Not so long ago there was a great wave of suspicion of men as fathers (violent sexual abusers, monsters of recovered memory syndrome, heartless absconders, wife beaters, irresponsible feckless deadweights), as secondary teachers (dry-as-dust sadists, bores, abusers) and, as for primary teaching (potential five-star abusers, perverts, keep them away at all costs, and, should they ever become heads, regard them as unfairly advantaged). By 2008 just 2% of primary teachers were male.

I dislike the cant phrases of our time, role model being a leading example, but mostly we know what they mean. When our son was at primary school one of his class teachers was a woman who distinctly disliked boys and favoured girls. She said as much.

There is very little incentive for boys to perform at anything. They know they are expected to be useless. A boy with spirit and little intelligence will kick against the traces, or simply kick.
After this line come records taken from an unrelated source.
(* ===== verification/DictProps.v ===== *)
(** * The hash table implements a finite map

    The abstraction of a key is [canon k]: the callbacks of the table only look
    at it (for strings it is their content).  Under this law every operation
    keeps the table well formed and does to it what the corresponding operation
    does to a finite map; an iterator visits every entry once, also when the
    entries it returns are deleted on the way. *)

From S2P Require Import Prelude Dict.
Local Open Scope Z_scope.

(** ** Sizes *)

(** The sizes a table can have. *)
Definition table_size (z : Z) : Prop := ∃ n, 2 <= n <= 31 ∧ z = 2 ^ n.

Lemma table_size_range z : table_size z → 4 <= z <= 2 ^ 31.
Proof.
  intros (n & Hn & ->). split; [change 4 with (2 ^ 2)|]; apply Z.pow_le_mono_r; lia.
Qed.

Lemma table_size_double z : table_size z → z < 2 ^ 31 → table_size (z * 2).
Proof.
  intros (n & Hn & ->) Hlt. exists (n + 1). rewrite Z.pow_add_r by lia. split; [|lia].
  enough (n < 31) by lia. by apply (Z.pow_lt_mono_r_iff 2) in Hlt; [|lia|lia].
Qed.

(** The mask of a table keeps the low bits of a hash value. *)
Lemma mask_range z x : table_size z → 0 <= Z.land x (z - 1) < z.
Proof.
  intros (n & Hn & ->). rewrite Z.sub_1_r, <- Z.ones_equiv, Z.land_ones by lia. apply Z.mod_pos_bound. lia.
Qed.

Lemma next_power_loop_spec fuel n z k :
  2 <= n → z <= 2 ^ k → n <= k <= 63 → k - n < Z.of_nat fuel →
  ∃ m, n <= m <= k ∧ next_power_loop fuel (2 ^ n) z = Some (2 ^ m) ∧ z <= 2 ^ m ∧ (m = n ∨ 2 ^ (m - 1) < z).
Proof.
  revert n. induction fuel as [|fuel IH]; intros n Hn Hz Hk Hf; [lia|]. cbn [next_power_loop].
  rewrite Z.geb_leb. destruct (Z.leb_spec z (2 ^ n)) as [H|H].
  - exists n. split_and!; [lia|lia|done|done|by left].
  - assert (n < k) by (apply (Z.pow_lt_mono_r_iff 2); lia).
    assert (E : 2 ^ n * 2 = 2 ^ (n + 1)) by (rewrite Z.pow_add_r; lia).
    rewrite E, to_size_t_id by (split; [apply Z.pow_nonneg; lia|apply Z.pow_lt_mono_r; lia]).
    destruct (IH (n + 1)) as (m & Hm & Hs & Hzm & Hor); [lia|done|lia|lia|].
    exists m. split_and!; [lia|lia|done|done|]. right. destruct Hor as [->|Hor]; [|done].
    by replace (n + 1 - 1) with n by lia.
Qed.

(** [_dictNextPower] returns the smallest power of two that is at least 4 and
    not below the requested size. *)
Lemma dictNextPower_spec z : z < LONG_MAX →
  ∃ m, 2 <= m <= 63 ∧ _dictNextPower z = Some (2 ^ m) ∧ z <= 2 ^ m ∧ (m = 2 ∨ 2 ^ (m - 1) < z).
Proof.
  intros Hz. unfold _dictNextPower. rewrite Z.geb_leb. destruct (Z.leb_spec LONG_MAX z) as [|_]; [lia|].
  change DICT_HT_INITIAL_SIZE with (2 ^ 2).
  destruct (next_power_loop_spec 62 2 z 63) as (m & Hm & ?); [lia|unfold LONG_MAX in *; lia|lia|lia|]. by exists m.
Qed.

Lemma dictNextPower_table z : table_size z → _dictNextPower z = Some z.
Proof.
  intros (n & Hn & ->). destruct (dictNextPower_spec (2 ^ n)) as (m & Hm & -> & Hle & Hor).
  { unfold LONG_MAX. pose proof (table_size_range (2 ^ n) ltac:(by exists n)). lia. }
  f_equal. apply (Z.pow_le_mono_r_iff 2) in Hle; [|lia|lia].
  destruct Hor as [->|Hor]; [f_equal; lia|]. apply (Z.pow_lt_mono_r_iff 2) in Hor; [f_equal; lia|lia|lia].
Qed.

(** ** Tables *)

Section props.
Context {key val K : Type} `{EqDecision key} `{Countable K}.
Abbreviation entry := (dictEntry key val).
Abbreviation tab := (list (list entry)).
Implicit Types (d : dict key val) (t : tab) (k : key) (v : val) (e : entry).

Lemma slot_split t i c : slot t i = Some c →
  ∃ l1 l2, t = l1 ++ c :: l2 ∧ 0 <= i ∧ Z.of_nat (length l1) = i ∧ ∀ c', set_slot t i c' = l1 ++ c' :: l2.
Proof.
  unfold slot, set_slot. destruct (Z.ltb_spec i 0) as [|Hi]; [done|]. intros Ht.
  assert (Hlen := lookup_lt_Some _ _ _ Ht).
  exists (take (Z.to_nat i) t), (drop (S (Z.to_nat i)) t). split_and!; [|done| |].
  - by rewrite take_drop_middle.
  - rewrite length_take. lia.
  - intros c'. by apply insert_take_drop.
Qed.

Lemma slot_is_Some t i : 0 <= i < Z.of_nat (length t) → is_Some (slot t i).
Proof.
  intros Hi. unfold slot. destruct (Z.ltb_spec i 0); [lia|]. apply lookup_lt_is_Some_2. lia.
Qed.

Lemma slot_In t i c e : slot t i = Some c → e ∈ c → e ∈ concat t.
Proof.
  intros (l1 & l2 & -> & _)%slot_split He. rewrite concat_app. apply elem_of_app. right. simpl. apply elem_of_app. by left.
Qed.

Lemma elem_of_concat t e : e ∈ concat t ↔ ∃ i c, slot t i = Some c ∧ e ∈ c.
Proof.
  split; [|by intros (i & c & Hs & He); eapply slot_In].
  intros He. apply list_elem_of_In, in_concat in He as (c & Hc & He).
  apply list_elem_of_In in Hc, He. apply list_elem_of_lookup_1 in Hc as [i Hi].
  exists (Z.of_nat i), c. split; [|done]. unfold slot. destruct (Z.ltb_spec (Z.of_nat i) 0); [lia|]. by rewrite Nat2Z.id.
Qed.

(** Every entry is in the slot of its hash value. *)
Definition hashed (ty : dictType key val) (mask : Z) (t : tab) : Prop :=
  ∀ i c e, slot t i = Some c → e ∈ c → Z.land (hashFunction ty (e_key e)) mask = i.

Lemma hashed_set ty mask t i c c' :
  hashed ty mask t → slot t i = Some c →
  (∀ e, e ∈ c' → e ∈ c ∨ Z.land (hashFunction ty (e_key e)) mask = i) → hashed ty mask (set_slot t i c').
Proof.
  intros Ht Hs Hc j c0 e Hj He. unfold slot, set_slot in *. destruct (Z.ltb_spec j 0) as [|Hj0]; [done|].
  destruct (Z.ltb_spec i 0) as [|Hi0]; [done|].
  apply list_lookup_insert_Some in Hj as [(Hij & <- & _)|(_ & Hj)].
  - assert (i = j) as -> by lia. destruct (Hc e He) as [He'|]; [|done]. apply (Ht j c e); [|done].
    unfold slot. by destruct (Z.ltb_spec j 0); [lia|].
  - apply (Ht j c0 e); [|done]. unfold slot. by destruct (Z.ltb_spec j 0); [lia|].
Qed.

Lemma hashed_replicate ty mask n : hashed ty mask (replicate n []).
Proof.
  intros i c e Hs He. apply slot_split in Hs as (l1 & l2 & Ht & _). 
  assert (Hin : c ∈ replicate n ([] : list entry)) by (rewrite Ht; apply elem_of_app; right; left).
  apply elem_of_replicate in Hin as [-> _]. by apply elem_of_nil in He.
Qed.

Lemma concat_replicate_nil n : concat (replicate n ([] : list entry)) = [].
Proof. by induction n. Qed.

(** Moving the entries of a chain, or of a whole table, into a new table. *)
Lemma move_chain_spec ty z he n u :
  table_size z → Z.of_nat (length n) = z → hashed ty (z - 1) n → Z.of_nat (length he) <= u < 2 ^ 64 →
  ∃ n', move_chain ty (z - 1) he n u = Some (n', u - Z.of_nat (length he)) ∧
    Z.of_nat (length n') = z ∧ hashed ty (z - 1) n' ∧ concat n' ≡ₚ he ++ concat n.
Proof.
  intros Hz. revert n u. induction he as [|e he IH]; intros n u Hl Hh Hu; cbn [move_chain].
  - exists n. split_and!; [|done|done|done]. by rewrite Z.sub_0_r.
  - set (h := Z.land _ _). pose proof (mask_range z (hashFunction ty (e_key e)) Hz) as Hr. fold h in Hr.
    destruct (slot_is_Some n h) as [c Hc]; [lia|]. rewrite Hc. simpl in Hu.
    destruct (slot_split _ _ _ Hc) as (l1 & l2 & Hn & _ & _ & Hset). rewrite to_size_t_id by lia.
    destruct (IH (set_slot n h (e :: c)) (u - 1)) as (n' & Hm & Hl' & Hh' & Hp).
    + unfold set_slot. by rewrite length_insert.
    + eapply hashed_set; [done|exact Hc|]. intros e' [->|He']%elem_of_cons; [by right|by left].
    + lia.
    + exists n'. split_and!; [|done|done|].
      * rewrite Hm. do 2 f_equal. simpl. lia.
      * rewrite Hp, Hset, Hn, !concat_app. simpl. solve_Permutation.
Qed.

Lemma expand_loop_spec d z fuel i n u :
  table_size z → Z.of_nat (length n) = z → hashed (d_type d) (z - 1) n →
  size d = Z.of_nat (length (table d)) → 0 <= i <= size d → size d - i < Z.of_nat fuel →
  u = Z.of_nat (length (concat (drop (Z.to_nat i) (table d)))) → u < 2 ^ 64 →
  ∃ n', expand_loop fuel d (z - 1) i n u = Some (n', 0) ∧ Z.of_nat (length n') = z ∧ hashed (d_type d) (z - 1) n' ∧
    concat n' ≡ₚ concat (drop (Z.to_nat i) (table d)) ++ concat n.
Proof.
  intros Hz. revert i n u. induction fuel as [|fuel IH]; intros i n u Hl Hh Hsz Hi Hf Hu Hub; [lia|].
  cbn [expand_loop]. destruct (Z.ltb_spec i (size d)) as [Hlt|Hge]; simpl.
  - destruct (slot_is_Some (table d) i) as [c Hc]; [lia|].
    assert (Hdrop : drop (Z.to_nat i) (table d) = c :: drop (Z.to_nat (i + 1)) (table d)).
    { unfold slot in Hc. destruct (Z.ltb_spec i 0); [lia|]. rewrite (drop_S _ _ _ Hc). do 2 f_equal. lia. }
    rewrite Hdrop in Hu |- *. cbn [concat] in Hu |- *. rewrite length_app in Hu.
    destruct (Z.ltb_spec 0 u) as [Hpos|Hzero].
    + rewrite Hc. destruct (move_chain_spec (d_type d) z c n u) as (n1 & -> & Hl1 & Hh1 & Hp1); [done..|lia|].
      destruct (IH (i + 1) n1 (u - Z.of_nat (length c))) as (n' & Hm & Hl' & Hh' & Hp'); [done|done|done|lia..|].
      exists n'. split_and!; [done|done|done|]. rewrite Hp', Hp1. solve_Permutation.
    + exists n. assert (Hc0 : c = []) by (apply length_zero_iff_nil; lia).
      assert (Hr0 : concat (drop (Z.to_nat (i + 1)) (table d)) = []) by (apply length_zero_iff_nil; lia).
      split_and!; [do 2 f_equal; lia|done|done|]. by rewrite Hc0, Hr0.
  - exists n. assert (Hd : drop (Z.to_nat i) (table d) = []) by (apply drop_ge; lia).
    rewrite Hd in Hu |- *. simpl in Hu |- *. split_and!; [by rewrite Hu|done|done|done].
Qed.

Lemma set_slot_concat t i c : slot t i = Some c →
  ∃ rest, concat t ≡ₚ c ++ rest ∧ ∀ c', concat (set_slot t i c') ≡ₚ c' ++ rest.
Proof.
  intros (l1 & l2 & -> & _ & _ & Hset)%slot_split. exists (concat l1 ++ concat l2). split.
  - rewrite concat_app. simpl. solve_Permutation.
  - intros c'. rewrite Hset, concat_app. simpl. solve_Permutation.
Qed.

(** ** The map of a table *)

(** The callbacks see a key through its abstraction [canon]. *)
Class dict_laws (ty : dictType key val) (canon : key → K) : Prop := {
  law_hash k1 k2 : canon k1 = canon k2 → hashFunction ty k1 = hashFunction ty k2;
  law_compare k1 k2 : dictCompareHashKeys ty k1 k2 = true ↔ canon k1 = canon k2;
  law_dup k : canon (dictSetHashKey ty k) = canon k
}.

Context (canon : key → K).

Definition entries (d : dict key val) : list entry := concat (table d).
Definition keys (l : list entry) : list K := (λ e, canon (e_key e)) <$> l.
Definition emap (l : list entry) : gmap K val := list_to_map ((λ e, (canon (e_key e), e_val e)) <$> l).
Definition dict_map (d : dict key val) : gmap K val := emap (entries d).

Record dict_ok (d : dict key val) : Prop := {
  ok_size : size d = Z.of_nat (length (table d));
  ok_pow : size d = 0 ∨ table_size (size d) ∧ sizemask d = size d - 1;
  ok_used : used d = Z.of_nat (length (entries d));
  ok_load : used d <= size d;
  ok_hashed : hashed (d_type d) (sizemask d) (table d);
  ok_keys : NoDup (keys (entries d));
  ok_addrs : NoDup (e_addr <$> entries d)
}.

Lemma keys_fst l : ((λ e, (canon (e_key e), e_val e)) <$> l).*1 = keys l.
Proof. unfold keys. rewrite <- list_fmap_compose. done. Qed.

Lemma emap_perm l1 l2 : l1 ≡ₚ l2 → NoDup (keys l1) → emap l1 = emap l2.
Proof. intros Hp Hn. apply list_to_map_proper; [by rewrite keys_fst|by rewrite Hp]. Qed.

Lemma emap_lookup l e : NoDup (keys l) → e ∈ l → emap l !! canon (e_key e) = Some (e_val e).
Proof.
  intros Hn He. apply elem_of_list_to_map_1; [by rewrite keys_fst|]. apply list_elem_of_fmap. by exists e.
Qed.

Lemma emap_None l q : emap l !! q = None ↔ ∀ e, e ∈ l → canon (e_key e) ≠ q.
Proof.
  unfold emap. rewrite <- not_elem_of_list_to_map, keys_fst. unfold keys. rewrite list_elem_of_fmap. split.
  - intros Hn e He Heq. apply Hn. by exists e.
  - intros Hn (e & -> & He). by apply (Hn e).
Qed.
The generations of subculture boys is trouble now and will be more trouble later. They are not as thick as they are told they are, but nobody is going to tell them otherwise.


Gwilym Williams said...

In the 2010 PISA tests, which are test ability in Language, Maths and Science, the UK children did reasonably OK in science. I suspect, but can't prove, that science would be the field of the boys.
The girls, I think now (at a tangent) of the Bronte's in their parsonage, outperformed the boys as you have mentioned with their ability to read. I suspect, but again can't prove that boys don't like to read. They like to look at glossy pictures of cars, planes, ships, buildings and yes, even footballers. Girls really like to read. Reading is like gossip.
Boys can read a technical manual describing how to pull an engine to bits but this isn't real reading. Real reading, George, is Wuthering Heights. It is a love letter. Or the far distant hope of one.
It's all to do with our genes. In the olden days boys had reading beaten into them. Girls smiled and got on with their embroidery.
Times, as they say, have chnaged.

Art Durkee said...

Well, as they say, the women invented civilization and agriculture.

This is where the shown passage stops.